* What to work on: Go through the entries below and print, exactly, the lines starting at the one with "(** A red parent, a" and ending at the one with "u ← rd (parent n) st;", keeping both ends and no others.

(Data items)

-- Opening Marker --

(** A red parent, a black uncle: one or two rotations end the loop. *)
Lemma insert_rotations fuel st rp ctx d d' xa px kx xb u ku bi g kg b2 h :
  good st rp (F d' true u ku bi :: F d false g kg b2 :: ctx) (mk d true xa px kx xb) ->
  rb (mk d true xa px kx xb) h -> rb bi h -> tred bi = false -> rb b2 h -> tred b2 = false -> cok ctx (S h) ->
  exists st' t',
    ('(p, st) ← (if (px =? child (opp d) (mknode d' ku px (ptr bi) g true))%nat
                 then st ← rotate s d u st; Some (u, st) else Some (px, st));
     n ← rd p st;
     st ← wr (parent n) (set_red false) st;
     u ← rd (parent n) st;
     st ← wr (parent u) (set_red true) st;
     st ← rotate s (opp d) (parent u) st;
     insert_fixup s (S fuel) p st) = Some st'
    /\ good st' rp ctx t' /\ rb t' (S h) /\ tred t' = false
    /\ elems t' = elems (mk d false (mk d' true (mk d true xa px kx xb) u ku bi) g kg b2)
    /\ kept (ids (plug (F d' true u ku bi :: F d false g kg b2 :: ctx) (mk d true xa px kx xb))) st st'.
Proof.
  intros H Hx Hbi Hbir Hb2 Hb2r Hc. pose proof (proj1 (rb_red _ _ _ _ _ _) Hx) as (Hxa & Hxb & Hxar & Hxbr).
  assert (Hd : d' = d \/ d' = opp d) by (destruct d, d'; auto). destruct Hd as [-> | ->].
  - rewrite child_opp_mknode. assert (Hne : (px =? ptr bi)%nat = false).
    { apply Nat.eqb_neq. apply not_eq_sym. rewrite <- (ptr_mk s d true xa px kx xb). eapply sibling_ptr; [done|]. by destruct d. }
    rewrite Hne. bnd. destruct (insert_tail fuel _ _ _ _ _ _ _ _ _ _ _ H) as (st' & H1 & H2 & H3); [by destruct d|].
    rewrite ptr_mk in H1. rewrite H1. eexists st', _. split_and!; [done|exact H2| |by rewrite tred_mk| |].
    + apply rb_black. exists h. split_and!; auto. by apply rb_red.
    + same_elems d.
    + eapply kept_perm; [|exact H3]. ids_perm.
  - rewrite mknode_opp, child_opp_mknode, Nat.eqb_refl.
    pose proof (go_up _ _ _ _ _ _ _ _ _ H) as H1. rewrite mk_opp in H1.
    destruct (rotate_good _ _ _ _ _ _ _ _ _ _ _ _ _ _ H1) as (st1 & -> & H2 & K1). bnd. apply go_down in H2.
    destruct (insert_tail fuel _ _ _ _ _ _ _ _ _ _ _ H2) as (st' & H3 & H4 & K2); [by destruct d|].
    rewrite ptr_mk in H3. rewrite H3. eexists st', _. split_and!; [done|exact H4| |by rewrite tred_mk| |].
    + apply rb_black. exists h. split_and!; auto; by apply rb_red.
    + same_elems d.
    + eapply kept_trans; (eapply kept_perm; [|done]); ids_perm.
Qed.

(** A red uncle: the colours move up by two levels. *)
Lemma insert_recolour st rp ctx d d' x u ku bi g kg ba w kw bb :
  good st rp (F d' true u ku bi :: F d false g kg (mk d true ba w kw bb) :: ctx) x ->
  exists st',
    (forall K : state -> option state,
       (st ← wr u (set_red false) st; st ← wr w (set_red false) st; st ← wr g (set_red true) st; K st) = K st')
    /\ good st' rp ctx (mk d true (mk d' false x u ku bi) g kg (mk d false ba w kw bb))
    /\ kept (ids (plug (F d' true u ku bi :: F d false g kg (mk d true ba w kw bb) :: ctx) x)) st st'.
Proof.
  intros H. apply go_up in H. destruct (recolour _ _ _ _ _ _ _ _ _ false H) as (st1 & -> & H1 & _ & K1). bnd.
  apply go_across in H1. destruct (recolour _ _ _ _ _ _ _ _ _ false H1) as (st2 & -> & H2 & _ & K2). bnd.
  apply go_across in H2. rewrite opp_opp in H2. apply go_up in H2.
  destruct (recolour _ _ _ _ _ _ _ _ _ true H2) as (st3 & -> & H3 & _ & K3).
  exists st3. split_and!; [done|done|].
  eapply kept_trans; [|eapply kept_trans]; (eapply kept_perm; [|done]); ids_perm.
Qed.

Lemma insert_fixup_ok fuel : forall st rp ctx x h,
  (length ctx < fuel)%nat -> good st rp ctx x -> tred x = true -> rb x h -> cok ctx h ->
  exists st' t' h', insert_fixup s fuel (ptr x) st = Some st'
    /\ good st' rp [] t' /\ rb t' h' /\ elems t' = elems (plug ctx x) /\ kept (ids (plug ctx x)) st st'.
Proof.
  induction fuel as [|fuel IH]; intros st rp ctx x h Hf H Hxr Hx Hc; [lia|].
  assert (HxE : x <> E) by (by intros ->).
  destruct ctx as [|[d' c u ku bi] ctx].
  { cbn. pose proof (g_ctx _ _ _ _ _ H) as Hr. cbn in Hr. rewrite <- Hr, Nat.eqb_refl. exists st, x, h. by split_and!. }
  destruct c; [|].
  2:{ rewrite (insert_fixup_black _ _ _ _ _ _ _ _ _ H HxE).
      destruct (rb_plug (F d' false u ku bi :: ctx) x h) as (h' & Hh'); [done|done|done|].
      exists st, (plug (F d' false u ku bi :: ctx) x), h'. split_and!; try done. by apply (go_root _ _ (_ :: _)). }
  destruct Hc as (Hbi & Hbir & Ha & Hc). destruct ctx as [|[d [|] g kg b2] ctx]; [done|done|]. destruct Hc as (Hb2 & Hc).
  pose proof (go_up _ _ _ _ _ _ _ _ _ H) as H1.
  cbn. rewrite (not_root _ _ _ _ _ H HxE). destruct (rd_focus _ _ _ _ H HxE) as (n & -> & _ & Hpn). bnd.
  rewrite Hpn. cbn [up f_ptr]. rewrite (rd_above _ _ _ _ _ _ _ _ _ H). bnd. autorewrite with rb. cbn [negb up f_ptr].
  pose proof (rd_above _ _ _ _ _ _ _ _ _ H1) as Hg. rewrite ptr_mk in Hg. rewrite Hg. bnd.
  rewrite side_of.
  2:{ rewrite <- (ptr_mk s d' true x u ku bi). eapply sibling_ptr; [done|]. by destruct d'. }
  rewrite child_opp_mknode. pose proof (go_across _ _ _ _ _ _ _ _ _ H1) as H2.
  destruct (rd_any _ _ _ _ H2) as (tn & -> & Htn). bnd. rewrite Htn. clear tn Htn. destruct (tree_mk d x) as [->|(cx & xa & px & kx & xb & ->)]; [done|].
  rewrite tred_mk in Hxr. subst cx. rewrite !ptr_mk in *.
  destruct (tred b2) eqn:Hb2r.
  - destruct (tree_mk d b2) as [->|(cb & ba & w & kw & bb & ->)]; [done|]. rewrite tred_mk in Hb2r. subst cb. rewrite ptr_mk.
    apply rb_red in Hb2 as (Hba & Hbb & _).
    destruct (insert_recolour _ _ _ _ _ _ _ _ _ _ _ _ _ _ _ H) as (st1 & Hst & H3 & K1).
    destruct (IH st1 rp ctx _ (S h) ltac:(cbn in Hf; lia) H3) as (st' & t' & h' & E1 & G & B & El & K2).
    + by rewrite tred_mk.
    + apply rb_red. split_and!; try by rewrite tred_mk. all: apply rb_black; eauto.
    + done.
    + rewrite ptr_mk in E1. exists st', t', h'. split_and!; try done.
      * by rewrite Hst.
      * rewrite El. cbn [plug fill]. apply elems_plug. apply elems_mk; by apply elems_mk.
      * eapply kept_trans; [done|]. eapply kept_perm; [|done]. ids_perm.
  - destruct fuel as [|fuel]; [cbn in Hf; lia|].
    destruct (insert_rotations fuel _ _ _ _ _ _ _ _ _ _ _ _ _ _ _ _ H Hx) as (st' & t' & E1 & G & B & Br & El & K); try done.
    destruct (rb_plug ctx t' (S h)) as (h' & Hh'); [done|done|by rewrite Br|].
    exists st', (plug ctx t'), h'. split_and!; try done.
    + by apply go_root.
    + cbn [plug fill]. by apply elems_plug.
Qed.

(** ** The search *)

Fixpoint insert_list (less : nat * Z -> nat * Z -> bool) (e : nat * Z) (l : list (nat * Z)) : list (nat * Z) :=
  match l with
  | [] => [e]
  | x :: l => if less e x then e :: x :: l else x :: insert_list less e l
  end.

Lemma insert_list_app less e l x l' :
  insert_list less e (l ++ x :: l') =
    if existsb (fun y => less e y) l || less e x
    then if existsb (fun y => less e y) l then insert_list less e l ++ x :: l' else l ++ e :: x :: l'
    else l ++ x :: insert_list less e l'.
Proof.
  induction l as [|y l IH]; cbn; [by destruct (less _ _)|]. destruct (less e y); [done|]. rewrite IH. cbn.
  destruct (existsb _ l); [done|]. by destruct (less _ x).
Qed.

-- Closing Marker --
-- Opening Marker --

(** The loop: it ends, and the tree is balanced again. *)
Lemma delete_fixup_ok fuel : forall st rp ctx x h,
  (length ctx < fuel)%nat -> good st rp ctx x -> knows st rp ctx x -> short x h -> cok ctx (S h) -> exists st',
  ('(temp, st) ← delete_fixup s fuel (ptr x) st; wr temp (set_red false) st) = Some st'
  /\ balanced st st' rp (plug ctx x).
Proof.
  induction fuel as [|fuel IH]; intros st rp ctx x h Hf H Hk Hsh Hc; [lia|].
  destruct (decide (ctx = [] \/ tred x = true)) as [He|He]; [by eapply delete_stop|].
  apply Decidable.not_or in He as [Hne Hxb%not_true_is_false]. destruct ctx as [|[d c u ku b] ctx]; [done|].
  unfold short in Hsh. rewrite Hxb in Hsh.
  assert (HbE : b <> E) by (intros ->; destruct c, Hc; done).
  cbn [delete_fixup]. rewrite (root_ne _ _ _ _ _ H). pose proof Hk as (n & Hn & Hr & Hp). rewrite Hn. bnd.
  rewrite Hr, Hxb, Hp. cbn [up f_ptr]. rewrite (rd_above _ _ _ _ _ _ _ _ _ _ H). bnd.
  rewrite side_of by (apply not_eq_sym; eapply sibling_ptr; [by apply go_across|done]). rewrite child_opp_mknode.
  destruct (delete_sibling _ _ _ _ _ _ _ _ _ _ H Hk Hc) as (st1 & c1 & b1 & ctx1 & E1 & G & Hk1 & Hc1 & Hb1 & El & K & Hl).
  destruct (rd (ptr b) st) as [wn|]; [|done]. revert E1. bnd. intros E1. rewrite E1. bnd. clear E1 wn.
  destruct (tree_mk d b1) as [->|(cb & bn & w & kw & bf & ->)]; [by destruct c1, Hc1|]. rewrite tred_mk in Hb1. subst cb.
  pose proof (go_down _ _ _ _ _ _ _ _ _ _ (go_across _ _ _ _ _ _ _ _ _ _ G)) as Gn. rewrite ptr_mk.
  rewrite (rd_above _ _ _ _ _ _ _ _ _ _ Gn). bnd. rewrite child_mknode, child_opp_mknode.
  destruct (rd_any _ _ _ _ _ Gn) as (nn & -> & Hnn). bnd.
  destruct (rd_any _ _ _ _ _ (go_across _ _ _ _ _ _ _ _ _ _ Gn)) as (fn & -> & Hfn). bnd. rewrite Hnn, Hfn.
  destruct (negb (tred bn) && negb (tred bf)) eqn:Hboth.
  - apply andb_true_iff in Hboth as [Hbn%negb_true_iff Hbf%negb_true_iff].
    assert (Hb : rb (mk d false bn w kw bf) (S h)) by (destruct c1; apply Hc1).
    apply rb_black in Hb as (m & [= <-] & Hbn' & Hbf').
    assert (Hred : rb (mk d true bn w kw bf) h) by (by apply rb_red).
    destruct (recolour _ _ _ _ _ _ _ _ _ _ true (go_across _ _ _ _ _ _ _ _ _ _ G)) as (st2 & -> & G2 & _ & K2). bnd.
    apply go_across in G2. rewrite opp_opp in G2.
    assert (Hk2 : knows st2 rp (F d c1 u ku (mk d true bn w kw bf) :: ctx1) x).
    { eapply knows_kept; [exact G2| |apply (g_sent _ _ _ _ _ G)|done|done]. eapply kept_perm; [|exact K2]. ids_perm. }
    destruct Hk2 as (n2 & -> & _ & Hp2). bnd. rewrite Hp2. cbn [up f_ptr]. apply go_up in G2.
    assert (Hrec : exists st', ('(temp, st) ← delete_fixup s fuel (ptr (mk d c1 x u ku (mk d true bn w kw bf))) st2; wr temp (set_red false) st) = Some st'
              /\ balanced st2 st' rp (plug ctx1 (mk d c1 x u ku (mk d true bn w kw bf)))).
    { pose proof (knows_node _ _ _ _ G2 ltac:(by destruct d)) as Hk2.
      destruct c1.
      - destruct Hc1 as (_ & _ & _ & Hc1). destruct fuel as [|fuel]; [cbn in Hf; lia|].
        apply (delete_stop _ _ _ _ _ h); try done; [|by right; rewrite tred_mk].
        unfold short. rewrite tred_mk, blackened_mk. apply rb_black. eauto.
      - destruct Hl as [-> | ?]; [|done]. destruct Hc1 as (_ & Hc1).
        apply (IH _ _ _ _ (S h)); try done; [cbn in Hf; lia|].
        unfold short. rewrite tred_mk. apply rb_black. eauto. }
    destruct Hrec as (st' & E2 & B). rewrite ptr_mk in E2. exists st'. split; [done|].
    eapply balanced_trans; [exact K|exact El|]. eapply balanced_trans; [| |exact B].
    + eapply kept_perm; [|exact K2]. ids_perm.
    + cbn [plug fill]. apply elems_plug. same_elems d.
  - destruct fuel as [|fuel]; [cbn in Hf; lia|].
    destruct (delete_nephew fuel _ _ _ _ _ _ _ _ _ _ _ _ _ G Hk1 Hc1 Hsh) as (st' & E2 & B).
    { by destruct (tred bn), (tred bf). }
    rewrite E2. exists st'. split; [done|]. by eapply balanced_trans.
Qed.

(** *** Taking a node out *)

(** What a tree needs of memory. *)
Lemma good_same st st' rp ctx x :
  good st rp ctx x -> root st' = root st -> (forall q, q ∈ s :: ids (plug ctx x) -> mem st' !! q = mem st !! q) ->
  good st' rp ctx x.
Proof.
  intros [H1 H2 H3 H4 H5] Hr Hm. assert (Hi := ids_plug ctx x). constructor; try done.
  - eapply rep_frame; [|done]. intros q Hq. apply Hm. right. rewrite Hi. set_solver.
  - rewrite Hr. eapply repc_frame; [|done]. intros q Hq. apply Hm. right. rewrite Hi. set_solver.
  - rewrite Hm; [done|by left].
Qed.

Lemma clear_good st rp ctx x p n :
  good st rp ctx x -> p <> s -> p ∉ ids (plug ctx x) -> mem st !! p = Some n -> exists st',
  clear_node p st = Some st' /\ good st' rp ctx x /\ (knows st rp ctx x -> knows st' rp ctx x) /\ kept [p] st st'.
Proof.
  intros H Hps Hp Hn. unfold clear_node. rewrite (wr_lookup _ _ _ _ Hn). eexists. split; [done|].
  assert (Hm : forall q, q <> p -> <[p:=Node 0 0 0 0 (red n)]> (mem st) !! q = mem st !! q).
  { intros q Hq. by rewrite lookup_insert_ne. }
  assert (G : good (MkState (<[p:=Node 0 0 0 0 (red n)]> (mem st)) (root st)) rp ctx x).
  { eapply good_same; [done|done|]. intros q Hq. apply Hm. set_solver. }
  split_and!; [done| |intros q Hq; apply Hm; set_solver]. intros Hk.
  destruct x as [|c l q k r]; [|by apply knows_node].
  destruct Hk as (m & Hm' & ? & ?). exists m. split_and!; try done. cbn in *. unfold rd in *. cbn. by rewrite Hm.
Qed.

-- Closing Marker --

* Exercise output:
(** A red parent, a black uncle: one or two rotations end the loop. *)
Lemma insert_rotations fuel st rp ctx d d' xa px kx xb u ku bi g kg b2 h :
  good st rp (F d' true u ku bi :: F d false g kg b2 :: ctx) (mk d true xa px kx xb) ->
  rb (mk d true xa px kx xb) h -> rb bi h -> tred bi = false -> rb b2 h -> tred b2 = false -> cok ctx (S h) ->
  exists st' t',
    ('(p, st) ← (if (px =? child (opp d) (mknode d' ku px (ptr bi) g true))%nat
                 then st ← rotate s d u st; Some (u, st) else Some (px, st));
     n ← rd p st;
     st ← wr (parent n) (set_red false) st;
     u ← rd (parent n) st;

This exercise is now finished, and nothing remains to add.